A stack of magazines has taken over our kitchen table, full of recipes and good intentions left unread and untried. They had been squirreled away in a cabinet and put aside in a basket in the corner for a time when I would get around to perusing them. I really meant to read them, but as I pulled them out in an effort to unclutter, I noticed the headline of one magazine, "Eat better in 2011." Humble pie for me!
My resolutions had dissolved into a stack of not done and untouched, heading for the recycle bin.
There is something about a fresh new year before me that causes me to take stock in how I have spent the past year and what I strive to do in the next twelve months. "I will do better next year," I promise no one but myself. For the most part, I have found that I tend to put the "doing" first, when a focus on the "being" holds far more significance. It is the core of my being that drives the doing.

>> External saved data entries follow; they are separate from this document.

Lemma write_wait_frame p m w r wr co l p' m' st :
  system_ok (System p m w r wr co) -> w_data l ≠ [] -> is_size (w_copied l) -> is_any_completed p = false ->
  write_wait p m l = Ret (p', m', st) ->
  writer_frame (System p m w r wr co) (System p' m' (writer_after st) r (wr ++ reported l st) co).
Proof.
  intros Hok Hd Hc Ho Hrun. destruct (write_wait_ok p m l (sy_pipeline _ Hok) Hc Ho) as (p1 & m1 & st1 & E & Hok' & Hfr & Hst).
  rewrite Hrun in E. injection E as <- <- <-.
  destruct (write_step_effect _ _ _ _ _ _ (sy_pipeline _ Hok) Hc Hok' Hst) as [Hcont _].
  split; cbn; try done; [by apply prefix_app_r|by rewrite Hcont; apply prefix_app_r|apply Hfr..|by left].
Qed.

Lemma writer_event_frame e s s' :
  system_ok s -> writer_event e = true -> exec e s = Some s' -> writer_frame s s'.
Proof.
  intros Hok He E. destruct s as [p m w r wr co]. destruct e as [data t| | | | | |]; try done; cbn in E.
  - destruct w; try done. injection E as <-. split; cbn; (done || by left).
  - pose proof (sy_writer _ Hok) as Hw. cbn in Hw. destruct w as [|data copied t|l b|l|]; try done.
    + destruct (write_round p m data copied t) as [[[p' m'] st]| |] eqn:Er; [|injection E as <-; split; cbn; (done || by left)|done].
      injection E as <-. unfold write_round in Er. destruct (is_any_completed p) eqn:Ho; [done|].
      eapply (write_wait_frame p m _ r wr co (WriteLocals data copied t false)); [done|apply Hw|apply Hw|done|done].
    + destruct (write_wait p m l) as [[[p' m'] st]| |] eqn:Er; [|injection E as <-; split; cbn; (done || by left)|done].
      injection E as <-. destruct (is_any_completed p) eqn:Ho.
      { rewrite write_wait_completed in Er; [done|done|by apply (sy_completed _ Hok)|apply Hw]. }
      eapply write_wait_frame; [done|apply Hw|apply Hw|done|done].
    + injection E as <-. split; cbn; try done. destruct (w_notify l); [by right|by left].
    + injection E as <-. split; cbn; try done. by right.
  - destruct w; try done. injection E as <-. split; cbn; (done || by left).
Qed.

Lemma writer_event_step e s s' : writer_event e = true ->
  (forall data t, e = CallWrite data t -> data ≠ [] /\ t = no_stop) ->
  system_ok s -> exec e s = Some s' -> system_ok s'.
Proof.
  intros He Hd Hok E. apply (pipe_step_preserves (fun t => t = no_stop) s s' Hok), (pipe_exec_step _ e); [|done].
  destruct e; try done. cbn. by destruct (Hd data t eq_refl).
Qed.

Lemma other_event_step e s s' : event_allowed (fun t => t = no_stop) e ->
  system_ok s -> exec e s = Some s' -> system_ok s'.
Proof.
  intros He Hok E. exact (pipe_step_preserves (fun t => t = no_stop) s s' Hok (pipe_exec_step _ e s s' He E)).
Qed.

(** The view the reader works on shows the same bytes after the writer's step. *)
Lemma holding_stable s s' result :
  system_ok s -> system_ok s' -> writer_frame s s' -> s_reader s = RHolding result -> s_reader s' = RHolding result ->
  view_bytes (s_memory s') (rr_buffer result) = view_bytes (s_memory s) (rr_buffer result).
Proof.
  intros Hok Hok' Hf Hr Hr'. pose proof (sy_reader _ Hok) as Hh. rewrite Hr in Hh.
  pose proof (sy_reader _ Hok') as Hh'. rewrite Hr' in Hh'. cbn in Hh, Hh'.
  pose proof (wf_content _ _ Hf) as Hc. pose proof (ho_prefix _ _ _ Hh) as Hp. pose proof (ho_prefix _ _ _ Hh') as Hp'.
  pose proof (view_bytes_len _ _ (ho_view _ _ _ Hh)) as Hl. pose proof (view_bytes_len _ _ (ho_view _ _ _ Hh')) as Hl'.
  assert (view_bytes (s_memory s) (rr_buffer result) `prefix_of` content (s_pipeline s') (s_memory s')) as Hq by (by etrans).
  destruct Hp' as [y Ey], Hq as [z Ez]. rewrite Ey in Ez. apply app_inj_1 in Ez; [by destruct Ez|]. unfold len in *. lia.
Qed.

Lemma wake_holding r result : r = RHolding result -> wake_reader r = r.
Proof. by intros ->. Qed.

(** *** The bytes a writer has still to write *)

Definition in_progress (w : writer_state) : bytes :=
  match w with
  | WReady data _ _ => data
  | WParked l _ => w_data l
  | WNotifying l => w_data l
  | _ => []
  end.

(** A writer that nothing cancels. *)
Definition steady (w : writer_state) : Prop :=
  match w with
  | WReady _ _ t => t = no_stop
  | WParked l _ => w_token l = no_stop
  | WNotifying l => w_token l = no_stop
  | _ => True
  end.

Lemma write_wait_progress p m l p' m' st :
  pipeline_ok p m -> is_size (w_copied l) -> is_any_completed p = false -> w_token l = no_stop ->
  write_wait p m l = Ret (p', m', st) ->
  reported l st ++ in_progress (writer_after st) = w_data l /\ steady (writer_after st).
Proof.
  intros Hok Hc Ho Ht Hrun. destruct (write_wait_ok p m l Hok Hc Ho) as (p1 & m1 & st1 & E & Hok' & _ & Hst).
  rewrite Hrun in E. injection E as <- <- <-.
  destruct (write_step_effect _ _ _ _ _ _ Hok Hc Hok' Hst) as [Hcont _].
  destruct st as [l'|c|l']; cbn [write_step_ok writer_after in_progress steady] in *.
  - destruct Hst as (_ & _ & _ & _ & -> & _ & _ & Ht'). split; [done|by apply Ht'].
  - by destruct Hst as [? _].
  - destruct Hst as (_ & _ & k & W). split; [|by apply (wp_token _ _ _ _ _ _ _ W)].
    rewrite (wp_content _ _ _ _ _ _ _ W) in Hcont. apply app_inv_head in Hcont.
    by rewrite <- Hcont, (wp_data _ _ _ _ _ _ _ W), take_drop.
Qed.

The reason our resolutions fail -- or why we fail to keep them -- may be their substance. What are we seeking? Perfection in the eyes of the world? Things to check off a list?
When I read the following resolutions, I was both humbled by the shallowness of my own goals and inspired to dig deeper. The man who wrote them in 1722 - 23, then re-read them weekly for the next 35 years, to remind himself that his relationship with God is what makes the difference in a life. It is not so much a list of what to do, as a bigger vision of what God sees. Jonathan Edwards did not consider himself as a theologian, but a simple man seeking God.
May God bless you in the new year as you seek Him.